Inception builds within its own internal structure like a dream. It is layered with subconscious identities, likely mirrors of Nolan's own personality. The film is a thoughtful character piece about dreams and the structure of the human mind with parallels to a film like Eternal Sunshine of the Spotless Mind except wrapped around a thrillingly intense action movie. At the core of dreams are ideas planted in your mind that reflect in your own constructed dream scape.

Leonardo DiCaprio's Cobb is the Extractor, who exploits these factors for financial gain. Cobb enters a third party's dream with the goal of stealing an idea, but in this time he must plant one in somebody's mind. This allows for the premise of a heist that takes place in a constructed dreamworld. Cobb builds a team of experts in different fields to pull off one last job.

The cast is remarkable. Tom Hardy (Eames, the Forger) and Joseph Gordon-Levitt (Arthur, the Point Man) are bad asses is the greatest mold and build a comedic tension with each other. Ellen Page (the Architect) has a thankless role as she plays the cipher for the audience. She is the new team member charged with asking questions and having others explain the plot mechanics to her. Oscar-winner Marion Cotillard is a very compelling portrait of the perils of destructive dream-making, reeking havoc in Cobb's mind. DiCaprio plays a tortured soul well, but his complex character dynamics make it difficult to fully understand his arc unlike his very similar role in Shutter Island.

In many ways, the film plays like a standard heist film replete with sequences that set the rules of the game and a third act set in a snowy James Bond-style hideaway compound. The way Nolan crafts his dreamworld is through literal interpretation. The dreams are carefully constructed to replicate the real world except when certain rules come into play to disrupt the dreams. The cinematography, editing, mise-en-scène, production design, and visual filmmaking is superb. The writing, while very exposition-heavy, works on the surface level as it engages the viewer along for the ride with an emotional edge. Hans Zimmer's score is beautifully gripping and creates great suspense.

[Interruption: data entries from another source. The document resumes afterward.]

(** The gap between 1 and 3 is filled, the gap between 4 and 8 is not. *)
Example fillGaps_unit_gap_only :
  fillGaps [ {| address := 1; action := Some pickup |};
             {| address := 3; action := Some dropoff |};
             {| address := 4; action := Some pickup |};
             {| address := 8; action := Some dropoff |} ]
  = [ {| address := 1; action := Some pickup |};
      {| address := 2; action := None |};
      {| address := 3; action := Some dropoff |};
      {| address := 4; action := Some pickup |};
      {| address := 8; action := Some dropoff |} ].
Proof. reflexivity. Qed.

(** C6. [generateTruckSteps] on the parcels [(1, 3)], [(2, 5)] and the path
    [1, 2, 3, 4, 5] succeeds with the steps, in order: 1 pickup, 2 pickup,
    3 dropoff, 4 without action, 5 dropoff. *)
Theorem generateTruckSteps_exemple_1 :
  generateTruckSteps
    [ {| pickupAddress := 1; dropoffAddress := 3 |};
      {| pickupAddress := 2; dropoffAddress := 5 |} ] [1; 2; 3; 4; 5]
  = Normal (success
      [ Some {| address := 1; action := Some pickup |};
        Some {| address := 2; action := Some pickup |};
        Some {| address := 3; action := Some dropoff |};
        Some {| address := 4; action := None |};
        Some {| address := 5; action := Some dropoff |} ]).
Proof. vm_compute. reflexivity. Qed.
(** C1, amended.  For a date in the form YYYY-MM-DD that is a real calendar
    date, an amount above zero and any category and note, on a store that
    has the expenses table with amounts above zero: [add_expense] returns
    [True]; the list [get_all_expenses] gives afterwards is the list it gave
    before together with one more record, which has the four given values
    and an id no earlier record has; and [get_total_expenses_for_month] for
    the year-month of the date returns the binary64 sum of what it returned
    before and the amount. *)
Theorem add_expense_recorded_binary64 (date_str : string) (amount : float)
    (category note : string) (db : F64.store) (t : F64.expenses_table) :
  F64.expenses db = Some t →
  Forall (λ e, PrimFloat.ltb 0 (F64.exp_amount e) = true) (F64.rows t) →
  iso_date date_str = true →
  PrimFloat.ltb 0 amount = true →
  ∃ (db' : F64.store) (new : F64.expense) (before after : list F64.expense)
    (total : float),
    F64.add_expense date_str amount category note db = (F64.Returns true, db') ∧
    F64.get_all_expenses db = F64.Returns before ∧
    F64.get_all_expenses db' = F64.Returns after ∧
    new = F64.Expense (F64.exp_id new) date_str amount category note ∧
    (∀ e, e ∈ before → F64.exp_id e ≠ F64.exp_id new) ∧
    after ≡ₚ new :: before ∧
    F64.get_total_expenses_for_month (year_month date_str) db = F64.Returns total ∧
    F64.get_total_expenses_for_month (year_month date_str) db'
    = F64.Returns (total + amount)%float.
Proof.
  intros Ht Hrows Hiso Hpos.
  destruct (f64_strptime_iso_date _ Hiso) as [ymd Hparse].
  destruct (proj1 (positive_checks amount) Hpos) as [Hle Hnan].
  set (new := F64.Expense (F64.next_id t) date_str amount category note).
  exists (F64.set_expenses (F64.insert_expense date_str amount category note t) db), new,
         (merge_sort F64.date_desc (F64.rows t)),
         (merge_sort F64.date_desc (F64.rows t ++ [new])).
  eexists. split_and!.
  - unfold F64.add_expense. rewrite Hparse, Hle, Ht, Hnan. reflexivity.
  - unfold F64.get_all_expenses. by rewrite Ht.
  - reflexivity.
  - reflexivity.
  - intros e He. rewrite merge_sort_Permutation in He.
    apply f64_rows_below_next_id in He. simpl. lia.
  - rewrite !merge_sort_Permutation. by rewrite Permutation_app_comm.
  - unfold F64.get_total_expenses_for_month. rewrite Ht. reflexivity.
  - assert (Hold : Forall nonneg (F64.month_amounts (year_month date_str) t))
      by by apply month_amounts_nonneg.
    assert (Hnew : F64.month_amounts (year_month date_str)
                     (F64.insert_expense date_str amount category note t)
                   = (F64.month_amounts (year_month date_str) t ++ [amount])%list).
    { unfold F64.month_amounts, F64.insert_expense. simpl.
      rewrite filter_app, fmap_app.
      rewrite filter_cons_True
        by (unfold F64.in_month; simpl; by apply strftime_Ym_iso_date).
      reflexivity. }
    unfold F64.get_total_expenses_for_month.
    change (F64.expenses (F64.set_expenses ?t' db)) with (Some t').
    cbv beta iota. rewrite Hnew, (f64_sql_sum_default _ Hold), <- fsum_snoc.
    f_equal. apply f64_sql_sum_default.
    apply Forall_app. split; [exact Hold|].
    apply Forall_singleton. by apply positive_nonneg.
Qed.

Lemma add_expense_recorded_binary64_witness :
  F64.expenses F64.demo_db = Some F64.demo_table ∧
  Forall (λ e, PrimFloat.ltb 0 (F64.exp_amount e) = true) (F64.rows F64.demo_table) ∧
  iso_date "2024-01-15" = true ∧
  PrimFloat.ltb 0 2.5 = true ∧
  ∃ (db' : F64.store) (new : F64.expense) (before after : list F64.expense)
    (total : float),
    F64.add_expense "2024-01-15" 2.5 "Food" "snack" F64.demo_db = (F64.Returns true, db') ∧
    F64.get_all_expenses F64.demo_db = F64.Returns before ∧
    F64.get_all_expenses db' = F64.Returns after ∧
    new = F64.Expense (F64.exp_id new) "2024-01-15" 2.5 "Food" "snack" ∧
    (∀ e, e ∈ before → F64.exp_id e ≠ F64.exp_id new) ∧
    after ≡ₚ new :: before ∧
    F64.get_total_expenses_for_month (year_month "2024-01-15") F64.demo_db
    = F64.Returns total ∧
    F64.get_total_expenses_for_month (year_month "2024-01-15") db'
    = F64.Returns (total + 2.5)%float.
Proof.
  assert (Hrows : Forall (λ e, PrimFloat.ltb 0 (F64.exp_amount e) = true)
                    (F64.rows F64.demo_table))
    by (repeat constructor).
  split_and!; [reflexivity | exact Hrows | reflexivity | reflexivity |].
  apply (add_expense_recorded_binary64 "2024-01-15" 2.5 "Food" "snack"
           F64.demo_db F64.demo_table); [reflexivity | exact Hrows | reflexivity | reflexivity].
Defined.

(** ** The budget status *)






(** The examples of the specification. *)
Example budget_status_examples :
  F64.status_text (F64.update_goal_display 100 80) = "Status: On Track" ∧
  F64.status_text (F64.update_goal_display 100 90) = "Status: Nearing Budget" ∧
  F64.status_text (F64.update_goal_display 100 110) = "Status: Over Budget!" ∧
  F64.status_text (F64.update_goal_display 0 110) = "Set a goal to see your status.".
Proof. split_and!; reflexivity. Qed.

(** ** The expenses table over time *)

Lemma f64_max_rowid_app (l : list F64.expense) (e : F64.expense) :
  F64.max_rowid (l ++ [e]) = Z.max (F64.max_rowid l) (F64.exp_id e).
Proof.
  induction l as [|x l IH]; simpl.
  - lia.
  - rewrite IH. lia.
Qed.

Lemma f64_max_rowid_filter (P : F64.expense → Prop) `{∀ e, Decision (P e)}
    (l : list F64.expense) :
  F64.max_rowid (filter P l) ≤ F64.max_rowid l.
Proof.
  induction l as [|x l IH]; [done|].
  rewrite filter_cons. destruct (decide (P x)); simpl; lia.
Qed.

Lemma f64_next_id_wf (t : F64.expenses_table) :
  F64.wf_table t → F64.next_id t = F64.seq t + 1.
Proof. intros [Hmax _]. unfold F64.next_id. lia. Qed.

A lot has been said about the epic, masterful nature of Inception, but it plays more like a modern heist film told in the most elaborate, thoughtful way possible. While complex, Inception explains every step and plot point almost to its detriment. Characters spit out an incredible amount of exposition, building up and explaining the mechanics of entering dreams. So much is explained constantly while characters are doing important tasks and upon entering the main dream in the plot, rules are broken and changed very quickly in order to add stakes and build tension.

The action is incredible. There is a zero-gravity fight scene that is breathtaking, original, and highly imaginative. All the action is organic from the story and the special effects are amazing as it builds internally within the logic and structure of the film. The entire film feels like a dream with each layer becoming more intricate and suspiciously surreal. Nolan brings a sort of literal, real world logic to the dream world, giving it a defined structure on how these constructed dreams work. It is very intriguing, but almost deludes the unexplainable, wondrous nature of dreams.

Like with The Dark Knight, Inception is massively ambitious, filled with so many plot mechanics that upon reflection feel confusing and overly complicated. However, the film's pace is so fluid that during the film, it is never questioned during the momentum of the film. Afterward, ideas, plot points, and character motivations are easily questioned but, then again, those can be explained away with the inconsistencies and complications of dreams themselves, their ideas, and the ongoing contradictions of the human mind.

Inception is an stellar piece of cinema with its intricately written story and action. Christopher Nolan builds an incredible dreamworld on multiple levels that reflects the obsessions of the mind. A gripping action drama set within the architecture of the mind, Inception plays as a complicated but highly satisfying mind-bending heist thriller that often makes little to no sense, despite being surprisingly straightforward and adhering to a strict set of logic and rules, much like a real dream.